§ Task directions
Each line starting at the one that contains "and scans in" and ending at the one that contains "open, does [cap.read()]" must be returned exactly, and the rest of the listing is left out.

§ Data records
────────────────────────────────────────

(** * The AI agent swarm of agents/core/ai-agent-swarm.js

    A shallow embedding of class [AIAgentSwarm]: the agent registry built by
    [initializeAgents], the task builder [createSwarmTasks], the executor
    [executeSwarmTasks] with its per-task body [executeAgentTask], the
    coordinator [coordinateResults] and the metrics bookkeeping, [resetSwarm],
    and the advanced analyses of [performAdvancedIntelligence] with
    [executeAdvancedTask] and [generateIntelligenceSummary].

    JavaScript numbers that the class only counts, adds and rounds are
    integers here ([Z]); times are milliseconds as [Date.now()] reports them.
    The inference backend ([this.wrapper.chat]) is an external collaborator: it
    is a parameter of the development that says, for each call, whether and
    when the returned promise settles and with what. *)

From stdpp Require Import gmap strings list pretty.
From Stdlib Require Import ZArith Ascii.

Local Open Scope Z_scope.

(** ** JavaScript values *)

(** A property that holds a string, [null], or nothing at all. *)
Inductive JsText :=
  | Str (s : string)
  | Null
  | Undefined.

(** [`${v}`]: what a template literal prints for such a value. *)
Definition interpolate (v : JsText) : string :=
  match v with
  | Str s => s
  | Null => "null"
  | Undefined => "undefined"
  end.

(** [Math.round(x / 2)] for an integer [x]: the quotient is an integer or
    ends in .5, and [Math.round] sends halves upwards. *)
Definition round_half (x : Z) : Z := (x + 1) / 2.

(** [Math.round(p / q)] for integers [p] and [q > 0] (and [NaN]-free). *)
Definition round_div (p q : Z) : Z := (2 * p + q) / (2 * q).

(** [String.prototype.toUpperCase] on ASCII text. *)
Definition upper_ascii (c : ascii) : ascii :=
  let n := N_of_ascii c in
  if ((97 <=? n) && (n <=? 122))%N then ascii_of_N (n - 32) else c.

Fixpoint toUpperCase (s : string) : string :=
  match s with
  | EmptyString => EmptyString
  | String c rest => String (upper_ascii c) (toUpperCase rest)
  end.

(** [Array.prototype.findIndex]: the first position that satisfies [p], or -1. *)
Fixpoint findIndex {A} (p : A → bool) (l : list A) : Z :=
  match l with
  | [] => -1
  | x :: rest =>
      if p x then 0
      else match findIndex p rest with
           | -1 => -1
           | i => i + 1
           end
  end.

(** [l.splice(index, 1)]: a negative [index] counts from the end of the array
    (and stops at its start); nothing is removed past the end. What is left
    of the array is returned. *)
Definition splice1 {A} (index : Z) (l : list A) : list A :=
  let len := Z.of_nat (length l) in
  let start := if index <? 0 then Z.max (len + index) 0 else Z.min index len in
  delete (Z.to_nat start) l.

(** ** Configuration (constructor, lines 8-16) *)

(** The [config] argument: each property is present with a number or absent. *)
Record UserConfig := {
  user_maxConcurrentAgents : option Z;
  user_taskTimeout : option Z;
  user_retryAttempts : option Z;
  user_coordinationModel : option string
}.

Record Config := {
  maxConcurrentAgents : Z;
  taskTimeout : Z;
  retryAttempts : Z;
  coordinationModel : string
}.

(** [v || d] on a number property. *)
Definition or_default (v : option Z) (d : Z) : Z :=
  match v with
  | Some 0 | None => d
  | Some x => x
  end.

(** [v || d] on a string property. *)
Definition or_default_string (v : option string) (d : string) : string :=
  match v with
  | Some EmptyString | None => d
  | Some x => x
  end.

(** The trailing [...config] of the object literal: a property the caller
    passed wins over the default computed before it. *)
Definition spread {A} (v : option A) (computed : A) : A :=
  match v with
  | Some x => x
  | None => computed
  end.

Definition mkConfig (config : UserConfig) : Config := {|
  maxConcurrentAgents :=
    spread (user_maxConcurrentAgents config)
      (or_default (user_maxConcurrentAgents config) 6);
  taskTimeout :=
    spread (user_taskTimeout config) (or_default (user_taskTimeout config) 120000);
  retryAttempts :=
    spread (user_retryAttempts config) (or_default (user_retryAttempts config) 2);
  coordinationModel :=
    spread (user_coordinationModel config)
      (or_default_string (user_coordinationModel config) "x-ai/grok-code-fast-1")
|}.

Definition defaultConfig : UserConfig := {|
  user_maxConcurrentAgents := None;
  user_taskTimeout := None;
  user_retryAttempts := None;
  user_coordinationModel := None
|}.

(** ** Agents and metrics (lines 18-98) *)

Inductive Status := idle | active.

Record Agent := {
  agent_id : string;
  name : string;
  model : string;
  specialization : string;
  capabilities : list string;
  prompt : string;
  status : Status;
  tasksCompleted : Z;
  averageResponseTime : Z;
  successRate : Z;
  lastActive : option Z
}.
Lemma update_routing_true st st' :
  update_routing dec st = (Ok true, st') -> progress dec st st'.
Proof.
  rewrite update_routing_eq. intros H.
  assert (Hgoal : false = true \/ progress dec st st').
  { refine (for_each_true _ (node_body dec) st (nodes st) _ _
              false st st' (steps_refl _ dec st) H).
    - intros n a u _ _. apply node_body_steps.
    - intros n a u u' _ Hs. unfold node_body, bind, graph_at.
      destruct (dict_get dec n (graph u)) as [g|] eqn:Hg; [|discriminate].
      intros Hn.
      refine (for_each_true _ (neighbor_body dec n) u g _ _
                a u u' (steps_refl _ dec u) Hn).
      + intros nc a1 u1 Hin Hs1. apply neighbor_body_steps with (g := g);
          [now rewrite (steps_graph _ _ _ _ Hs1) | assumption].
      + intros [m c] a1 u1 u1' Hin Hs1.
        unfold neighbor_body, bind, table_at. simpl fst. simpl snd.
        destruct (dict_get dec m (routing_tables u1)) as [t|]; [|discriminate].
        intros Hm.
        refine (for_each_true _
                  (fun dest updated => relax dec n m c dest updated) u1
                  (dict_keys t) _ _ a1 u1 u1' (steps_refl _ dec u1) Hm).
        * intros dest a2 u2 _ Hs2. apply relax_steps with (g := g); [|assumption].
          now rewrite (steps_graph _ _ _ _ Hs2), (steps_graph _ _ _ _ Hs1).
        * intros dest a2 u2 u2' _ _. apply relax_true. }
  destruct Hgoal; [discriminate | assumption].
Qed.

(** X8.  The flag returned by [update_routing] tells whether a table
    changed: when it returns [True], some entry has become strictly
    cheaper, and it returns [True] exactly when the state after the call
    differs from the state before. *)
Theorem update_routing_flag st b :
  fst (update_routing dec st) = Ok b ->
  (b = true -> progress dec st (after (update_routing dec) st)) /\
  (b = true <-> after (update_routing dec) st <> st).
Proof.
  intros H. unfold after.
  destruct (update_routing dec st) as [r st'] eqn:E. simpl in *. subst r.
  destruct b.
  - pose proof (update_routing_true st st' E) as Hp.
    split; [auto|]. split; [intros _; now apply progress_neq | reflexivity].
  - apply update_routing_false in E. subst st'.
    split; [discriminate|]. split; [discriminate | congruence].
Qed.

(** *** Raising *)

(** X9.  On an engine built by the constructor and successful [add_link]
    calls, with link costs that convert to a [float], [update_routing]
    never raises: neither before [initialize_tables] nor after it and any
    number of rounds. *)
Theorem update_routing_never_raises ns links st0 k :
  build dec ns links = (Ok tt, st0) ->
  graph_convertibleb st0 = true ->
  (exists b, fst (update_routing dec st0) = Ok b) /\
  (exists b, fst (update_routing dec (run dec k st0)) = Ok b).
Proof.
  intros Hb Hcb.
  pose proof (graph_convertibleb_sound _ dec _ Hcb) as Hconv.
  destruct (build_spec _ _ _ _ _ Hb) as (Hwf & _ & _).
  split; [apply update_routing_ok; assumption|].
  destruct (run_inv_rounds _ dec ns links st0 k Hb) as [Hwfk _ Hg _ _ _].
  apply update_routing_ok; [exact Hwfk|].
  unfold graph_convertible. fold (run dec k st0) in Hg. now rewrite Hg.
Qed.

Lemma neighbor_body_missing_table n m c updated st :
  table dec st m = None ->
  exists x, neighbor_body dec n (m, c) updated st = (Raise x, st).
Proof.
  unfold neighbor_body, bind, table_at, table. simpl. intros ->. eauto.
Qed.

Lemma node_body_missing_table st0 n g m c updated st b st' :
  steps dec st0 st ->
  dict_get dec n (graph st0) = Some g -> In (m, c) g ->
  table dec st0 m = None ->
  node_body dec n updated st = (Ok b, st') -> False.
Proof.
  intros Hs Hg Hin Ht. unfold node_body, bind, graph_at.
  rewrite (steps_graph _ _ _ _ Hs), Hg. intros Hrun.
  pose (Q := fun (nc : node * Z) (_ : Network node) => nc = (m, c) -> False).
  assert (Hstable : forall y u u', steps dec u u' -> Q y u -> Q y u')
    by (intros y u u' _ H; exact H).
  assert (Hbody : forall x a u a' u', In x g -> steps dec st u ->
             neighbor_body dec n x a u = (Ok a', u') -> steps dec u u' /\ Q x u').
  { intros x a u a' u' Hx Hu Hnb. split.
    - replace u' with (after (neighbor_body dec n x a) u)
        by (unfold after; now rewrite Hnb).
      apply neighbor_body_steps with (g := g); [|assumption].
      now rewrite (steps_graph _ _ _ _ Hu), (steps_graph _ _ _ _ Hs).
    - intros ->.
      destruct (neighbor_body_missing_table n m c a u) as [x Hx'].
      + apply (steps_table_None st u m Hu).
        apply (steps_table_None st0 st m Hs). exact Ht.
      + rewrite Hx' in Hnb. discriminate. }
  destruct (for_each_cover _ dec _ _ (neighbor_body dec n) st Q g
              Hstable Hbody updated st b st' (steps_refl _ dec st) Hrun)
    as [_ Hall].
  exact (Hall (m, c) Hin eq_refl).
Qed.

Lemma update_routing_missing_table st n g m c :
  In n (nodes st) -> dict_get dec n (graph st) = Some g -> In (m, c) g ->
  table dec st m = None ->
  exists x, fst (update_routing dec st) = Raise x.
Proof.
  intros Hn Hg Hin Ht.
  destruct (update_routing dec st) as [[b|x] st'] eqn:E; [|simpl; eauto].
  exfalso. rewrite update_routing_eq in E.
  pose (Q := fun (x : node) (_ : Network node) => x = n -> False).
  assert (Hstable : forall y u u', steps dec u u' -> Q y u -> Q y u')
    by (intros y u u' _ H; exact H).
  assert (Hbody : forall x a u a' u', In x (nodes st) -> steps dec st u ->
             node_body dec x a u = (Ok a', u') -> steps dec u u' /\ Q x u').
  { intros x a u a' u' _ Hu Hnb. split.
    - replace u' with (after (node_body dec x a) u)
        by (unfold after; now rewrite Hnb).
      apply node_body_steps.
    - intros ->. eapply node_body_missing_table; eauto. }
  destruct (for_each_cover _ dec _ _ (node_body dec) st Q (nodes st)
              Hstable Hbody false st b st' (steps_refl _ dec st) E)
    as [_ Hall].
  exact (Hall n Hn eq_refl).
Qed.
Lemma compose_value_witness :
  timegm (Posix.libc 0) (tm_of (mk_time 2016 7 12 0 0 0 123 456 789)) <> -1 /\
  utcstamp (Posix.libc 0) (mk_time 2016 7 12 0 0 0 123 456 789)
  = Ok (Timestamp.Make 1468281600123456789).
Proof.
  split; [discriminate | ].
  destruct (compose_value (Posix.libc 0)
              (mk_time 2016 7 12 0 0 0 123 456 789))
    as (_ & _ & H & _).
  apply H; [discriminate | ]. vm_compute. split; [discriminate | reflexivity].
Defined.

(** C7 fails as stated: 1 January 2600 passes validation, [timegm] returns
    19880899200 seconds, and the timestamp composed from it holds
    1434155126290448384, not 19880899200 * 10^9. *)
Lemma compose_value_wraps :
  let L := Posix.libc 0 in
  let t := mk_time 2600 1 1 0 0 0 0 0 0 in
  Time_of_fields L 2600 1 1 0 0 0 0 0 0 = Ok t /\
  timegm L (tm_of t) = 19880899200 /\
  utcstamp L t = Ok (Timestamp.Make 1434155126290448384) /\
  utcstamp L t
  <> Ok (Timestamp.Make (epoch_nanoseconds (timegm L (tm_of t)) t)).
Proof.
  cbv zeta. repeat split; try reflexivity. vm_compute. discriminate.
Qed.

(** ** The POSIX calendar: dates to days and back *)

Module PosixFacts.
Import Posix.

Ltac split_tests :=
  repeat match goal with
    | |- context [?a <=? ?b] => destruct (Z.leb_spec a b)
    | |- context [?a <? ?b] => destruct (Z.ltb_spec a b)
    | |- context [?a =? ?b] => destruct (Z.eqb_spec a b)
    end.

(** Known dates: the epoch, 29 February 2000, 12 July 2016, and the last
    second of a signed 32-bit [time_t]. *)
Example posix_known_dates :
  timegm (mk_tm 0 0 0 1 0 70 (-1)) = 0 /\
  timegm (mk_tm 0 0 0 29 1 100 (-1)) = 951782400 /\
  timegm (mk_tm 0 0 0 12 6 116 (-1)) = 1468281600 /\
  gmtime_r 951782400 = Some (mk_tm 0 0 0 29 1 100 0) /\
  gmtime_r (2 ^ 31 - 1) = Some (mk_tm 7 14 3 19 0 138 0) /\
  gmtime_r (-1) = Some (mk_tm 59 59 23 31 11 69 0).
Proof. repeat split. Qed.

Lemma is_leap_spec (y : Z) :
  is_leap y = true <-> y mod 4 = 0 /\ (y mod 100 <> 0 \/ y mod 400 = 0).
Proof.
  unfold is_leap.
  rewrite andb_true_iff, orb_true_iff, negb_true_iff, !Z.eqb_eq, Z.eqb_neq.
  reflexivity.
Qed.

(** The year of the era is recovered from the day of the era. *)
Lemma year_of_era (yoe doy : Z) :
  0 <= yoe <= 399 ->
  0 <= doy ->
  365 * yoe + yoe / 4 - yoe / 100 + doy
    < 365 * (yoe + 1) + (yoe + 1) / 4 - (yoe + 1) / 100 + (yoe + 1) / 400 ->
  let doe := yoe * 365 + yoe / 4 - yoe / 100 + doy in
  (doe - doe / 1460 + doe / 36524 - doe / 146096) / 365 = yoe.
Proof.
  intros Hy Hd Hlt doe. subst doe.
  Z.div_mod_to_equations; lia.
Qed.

────────────────────────────────────────

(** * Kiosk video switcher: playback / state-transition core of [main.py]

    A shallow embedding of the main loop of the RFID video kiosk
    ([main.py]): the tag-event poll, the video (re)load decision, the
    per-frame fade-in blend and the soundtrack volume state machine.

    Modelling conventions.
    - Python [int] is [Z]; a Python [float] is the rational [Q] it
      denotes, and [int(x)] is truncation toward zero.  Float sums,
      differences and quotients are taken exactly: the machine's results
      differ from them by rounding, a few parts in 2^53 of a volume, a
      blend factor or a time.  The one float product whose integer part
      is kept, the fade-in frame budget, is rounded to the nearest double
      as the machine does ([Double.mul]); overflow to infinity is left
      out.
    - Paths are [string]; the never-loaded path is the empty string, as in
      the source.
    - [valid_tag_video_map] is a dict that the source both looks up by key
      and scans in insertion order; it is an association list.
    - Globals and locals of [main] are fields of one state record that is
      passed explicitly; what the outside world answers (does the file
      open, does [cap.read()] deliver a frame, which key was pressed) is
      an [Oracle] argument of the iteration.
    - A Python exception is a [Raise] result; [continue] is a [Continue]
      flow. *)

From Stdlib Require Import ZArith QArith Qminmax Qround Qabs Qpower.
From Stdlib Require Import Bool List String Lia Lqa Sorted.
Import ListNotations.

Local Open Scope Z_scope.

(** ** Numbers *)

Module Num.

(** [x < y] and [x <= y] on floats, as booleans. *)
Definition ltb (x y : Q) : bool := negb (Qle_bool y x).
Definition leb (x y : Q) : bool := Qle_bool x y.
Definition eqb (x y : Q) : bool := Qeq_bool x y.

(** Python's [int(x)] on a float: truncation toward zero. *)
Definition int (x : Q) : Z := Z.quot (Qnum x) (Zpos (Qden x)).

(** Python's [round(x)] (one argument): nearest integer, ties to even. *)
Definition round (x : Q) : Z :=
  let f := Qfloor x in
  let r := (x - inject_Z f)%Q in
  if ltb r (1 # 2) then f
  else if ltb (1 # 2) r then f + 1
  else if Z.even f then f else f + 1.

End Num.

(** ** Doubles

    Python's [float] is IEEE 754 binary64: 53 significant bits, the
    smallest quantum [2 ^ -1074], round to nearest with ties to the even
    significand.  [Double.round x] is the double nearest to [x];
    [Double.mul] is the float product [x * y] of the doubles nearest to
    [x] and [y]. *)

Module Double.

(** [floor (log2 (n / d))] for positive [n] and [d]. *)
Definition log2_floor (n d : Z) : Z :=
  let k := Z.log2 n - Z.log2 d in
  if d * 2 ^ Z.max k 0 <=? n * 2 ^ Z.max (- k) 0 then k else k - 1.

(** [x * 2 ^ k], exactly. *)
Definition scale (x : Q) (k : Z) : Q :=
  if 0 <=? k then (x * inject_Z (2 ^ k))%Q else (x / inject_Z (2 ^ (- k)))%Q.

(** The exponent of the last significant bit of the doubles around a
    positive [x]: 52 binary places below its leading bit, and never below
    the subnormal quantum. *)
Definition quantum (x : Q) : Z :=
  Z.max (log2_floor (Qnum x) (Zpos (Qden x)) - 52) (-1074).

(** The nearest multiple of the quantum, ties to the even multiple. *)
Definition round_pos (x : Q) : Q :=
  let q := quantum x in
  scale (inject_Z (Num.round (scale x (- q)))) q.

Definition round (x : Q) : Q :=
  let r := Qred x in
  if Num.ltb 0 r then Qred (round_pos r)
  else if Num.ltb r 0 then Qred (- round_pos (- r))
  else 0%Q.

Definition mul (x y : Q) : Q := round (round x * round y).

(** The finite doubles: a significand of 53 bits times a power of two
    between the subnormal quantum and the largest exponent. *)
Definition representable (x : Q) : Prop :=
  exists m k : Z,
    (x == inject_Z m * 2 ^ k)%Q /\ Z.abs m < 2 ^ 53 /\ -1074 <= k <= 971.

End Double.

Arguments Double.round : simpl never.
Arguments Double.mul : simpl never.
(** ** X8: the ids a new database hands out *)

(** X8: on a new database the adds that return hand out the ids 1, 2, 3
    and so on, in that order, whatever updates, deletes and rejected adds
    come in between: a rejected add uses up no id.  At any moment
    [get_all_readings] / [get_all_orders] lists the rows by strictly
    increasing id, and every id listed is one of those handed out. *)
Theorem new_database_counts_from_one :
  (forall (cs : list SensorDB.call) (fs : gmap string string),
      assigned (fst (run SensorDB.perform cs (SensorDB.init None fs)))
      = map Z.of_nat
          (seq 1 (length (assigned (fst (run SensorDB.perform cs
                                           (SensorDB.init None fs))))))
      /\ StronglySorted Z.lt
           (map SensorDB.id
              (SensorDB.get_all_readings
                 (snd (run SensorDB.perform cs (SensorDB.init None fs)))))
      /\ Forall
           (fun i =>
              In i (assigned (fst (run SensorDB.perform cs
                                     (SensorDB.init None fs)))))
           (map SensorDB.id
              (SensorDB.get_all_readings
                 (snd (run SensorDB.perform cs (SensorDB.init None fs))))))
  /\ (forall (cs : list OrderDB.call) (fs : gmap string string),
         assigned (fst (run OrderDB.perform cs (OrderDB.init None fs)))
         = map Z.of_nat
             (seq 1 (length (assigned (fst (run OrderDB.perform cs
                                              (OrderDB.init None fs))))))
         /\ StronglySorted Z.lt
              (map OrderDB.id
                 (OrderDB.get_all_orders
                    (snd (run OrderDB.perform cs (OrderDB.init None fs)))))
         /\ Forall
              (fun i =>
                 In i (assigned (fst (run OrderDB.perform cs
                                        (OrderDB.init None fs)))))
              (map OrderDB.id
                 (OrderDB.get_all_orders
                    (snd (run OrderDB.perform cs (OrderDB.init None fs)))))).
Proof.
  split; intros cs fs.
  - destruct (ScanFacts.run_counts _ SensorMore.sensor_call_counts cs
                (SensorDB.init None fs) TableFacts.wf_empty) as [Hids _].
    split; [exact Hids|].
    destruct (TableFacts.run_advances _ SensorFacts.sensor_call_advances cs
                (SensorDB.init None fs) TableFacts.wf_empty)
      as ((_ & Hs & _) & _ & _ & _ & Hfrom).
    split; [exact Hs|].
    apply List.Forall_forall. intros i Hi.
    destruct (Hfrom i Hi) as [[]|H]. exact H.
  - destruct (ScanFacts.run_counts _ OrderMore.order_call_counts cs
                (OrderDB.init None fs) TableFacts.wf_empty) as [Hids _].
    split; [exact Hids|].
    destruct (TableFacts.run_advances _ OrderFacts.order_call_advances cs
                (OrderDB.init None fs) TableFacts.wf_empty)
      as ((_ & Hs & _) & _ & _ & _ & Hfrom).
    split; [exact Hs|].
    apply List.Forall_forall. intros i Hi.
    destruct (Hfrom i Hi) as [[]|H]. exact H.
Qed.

────────────────────────────────────────

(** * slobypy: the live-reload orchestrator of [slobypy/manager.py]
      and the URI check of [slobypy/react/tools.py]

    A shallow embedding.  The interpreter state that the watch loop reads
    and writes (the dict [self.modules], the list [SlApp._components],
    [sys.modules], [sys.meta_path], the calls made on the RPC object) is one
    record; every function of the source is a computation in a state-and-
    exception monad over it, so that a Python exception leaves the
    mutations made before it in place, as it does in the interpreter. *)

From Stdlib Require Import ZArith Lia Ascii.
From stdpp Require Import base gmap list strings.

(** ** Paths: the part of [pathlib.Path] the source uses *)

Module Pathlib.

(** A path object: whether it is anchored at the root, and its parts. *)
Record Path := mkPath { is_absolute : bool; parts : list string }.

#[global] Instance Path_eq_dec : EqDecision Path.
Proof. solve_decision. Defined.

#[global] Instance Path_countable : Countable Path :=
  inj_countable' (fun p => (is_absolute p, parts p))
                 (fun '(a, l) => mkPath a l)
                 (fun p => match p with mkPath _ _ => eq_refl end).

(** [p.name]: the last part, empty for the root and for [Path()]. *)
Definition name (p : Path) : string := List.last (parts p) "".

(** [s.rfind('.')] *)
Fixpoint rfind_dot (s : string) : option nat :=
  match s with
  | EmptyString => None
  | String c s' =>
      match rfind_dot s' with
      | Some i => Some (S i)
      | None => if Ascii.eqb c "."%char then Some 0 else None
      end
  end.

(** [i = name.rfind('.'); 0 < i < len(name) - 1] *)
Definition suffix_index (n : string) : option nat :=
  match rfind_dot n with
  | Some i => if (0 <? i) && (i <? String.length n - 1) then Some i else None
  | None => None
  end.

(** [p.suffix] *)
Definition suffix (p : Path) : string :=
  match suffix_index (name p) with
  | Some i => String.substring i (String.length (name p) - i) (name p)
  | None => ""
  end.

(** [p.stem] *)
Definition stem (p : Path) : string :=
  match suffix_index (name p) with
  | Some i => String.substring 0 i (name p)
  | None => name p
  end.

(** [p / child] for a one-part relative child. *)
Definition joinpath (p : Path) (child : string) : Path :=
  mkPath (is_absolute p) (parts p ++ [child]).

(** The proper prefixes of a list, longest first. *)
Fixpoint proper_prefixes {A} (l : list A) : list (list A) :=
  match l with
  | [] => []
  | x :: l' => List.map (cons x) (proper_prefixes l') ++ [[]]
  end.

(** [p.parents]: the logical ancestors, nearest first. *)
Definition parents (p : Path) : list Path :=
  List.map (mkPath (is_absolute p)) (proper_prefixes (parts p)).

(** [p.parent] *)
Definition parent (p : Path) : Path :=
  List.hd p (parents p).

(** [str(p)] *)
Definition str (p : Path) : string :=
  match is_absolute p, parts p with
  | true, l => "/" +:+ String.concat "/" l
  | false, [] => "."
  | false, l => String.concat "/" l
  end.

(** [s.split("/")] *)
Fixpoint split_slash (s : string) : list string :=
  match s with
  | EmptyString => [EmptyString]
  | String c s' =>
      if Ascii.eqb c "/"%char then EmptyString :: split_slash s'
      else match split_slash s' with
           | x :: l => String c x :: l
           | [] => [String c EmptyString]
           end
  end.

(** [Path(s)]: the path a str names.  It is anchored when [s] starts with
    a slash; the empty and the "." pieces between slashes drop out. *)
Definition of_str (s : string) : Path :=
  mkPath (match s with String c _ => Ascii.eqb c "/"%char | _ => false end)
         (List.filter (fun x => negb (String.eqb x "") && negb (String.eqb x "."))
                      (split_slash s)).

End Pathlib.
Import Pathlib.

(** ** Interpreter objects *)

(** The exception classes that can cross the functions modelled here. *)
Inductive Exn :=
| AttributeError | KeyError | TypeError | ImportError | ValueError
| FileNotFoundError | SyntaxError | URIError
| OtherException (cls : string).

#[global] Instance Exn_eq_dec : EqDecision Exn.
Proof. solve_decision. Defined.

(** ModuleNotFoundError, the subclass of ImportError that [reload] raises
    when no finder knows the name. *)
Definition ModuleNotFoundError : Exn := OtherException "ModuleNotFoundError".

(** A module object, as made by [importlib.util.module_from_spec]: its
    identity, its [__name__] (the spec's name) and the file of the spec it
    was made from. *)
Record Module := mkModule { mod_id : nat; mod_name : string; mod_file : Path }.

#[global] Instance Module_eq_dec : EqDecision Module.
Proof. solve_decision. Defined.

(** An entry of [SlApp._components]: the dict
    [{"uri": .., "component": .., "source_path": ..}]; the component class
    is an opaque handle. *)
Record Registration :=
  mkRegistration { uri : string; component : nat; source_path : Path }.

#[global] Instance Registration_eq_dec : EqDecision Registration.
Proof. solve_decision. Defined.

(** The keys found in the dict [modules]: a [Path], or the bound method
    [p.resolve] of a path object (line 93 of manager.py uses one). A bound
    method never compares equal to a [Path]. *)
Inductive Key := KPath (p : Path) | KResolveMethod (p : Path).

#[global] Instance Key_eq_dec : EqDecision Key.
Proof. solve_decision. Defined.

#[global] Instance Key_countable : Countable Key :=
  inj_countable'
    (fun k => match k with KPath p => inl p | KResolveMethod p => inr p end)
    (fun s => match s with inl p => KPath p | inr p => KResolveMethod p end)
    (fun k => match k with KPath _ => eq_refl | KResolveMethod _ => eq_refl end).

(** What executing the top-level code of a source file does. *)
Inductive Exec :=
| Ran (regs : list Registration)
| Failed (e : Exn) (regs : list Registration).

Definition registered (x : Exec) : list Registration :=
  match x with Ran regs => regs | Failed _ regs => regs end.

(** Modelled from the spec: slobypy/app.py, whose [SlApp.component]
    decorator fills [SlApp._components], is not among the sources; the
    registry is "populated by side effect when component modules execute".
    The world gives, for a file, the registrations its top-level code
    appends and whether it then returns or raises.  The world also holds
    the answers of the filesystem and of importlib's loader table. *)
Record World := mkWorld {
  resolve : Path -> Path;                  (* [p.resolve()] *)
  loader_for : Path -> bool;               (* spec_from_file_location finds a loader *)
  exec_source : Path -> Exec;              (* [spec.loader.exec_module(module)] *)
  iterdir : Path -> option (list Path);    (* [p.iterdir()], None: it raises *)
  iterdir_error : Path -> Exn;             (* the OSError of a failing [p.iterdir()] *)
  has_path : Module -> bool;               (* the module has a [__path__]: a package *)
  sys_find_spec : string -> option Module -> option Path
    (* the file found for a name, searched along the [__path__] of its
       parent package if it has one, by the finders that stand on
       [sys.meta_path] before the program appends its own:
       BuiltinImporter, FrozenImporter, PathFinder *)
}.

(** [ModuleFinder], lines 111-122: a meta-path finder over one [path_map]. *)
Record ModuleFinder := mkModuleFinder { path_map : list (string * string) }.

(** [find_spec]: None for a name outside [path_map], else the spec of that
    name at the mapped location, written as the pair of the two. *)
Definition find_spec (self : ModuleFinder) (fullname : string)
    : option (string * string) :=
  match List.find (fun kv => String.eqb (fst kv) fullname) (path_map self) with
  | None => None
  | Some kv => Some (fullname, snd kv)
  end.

────────────────────────────────────────

§ Expected answer
      and scans in insertion order; it is an association list.
    - Globals and locals of [main] are fields of one state record that is
      passed explicitly; what the outside world answers (does the file
      open, does [cap.read()] deliver a frame, which key was pressed) is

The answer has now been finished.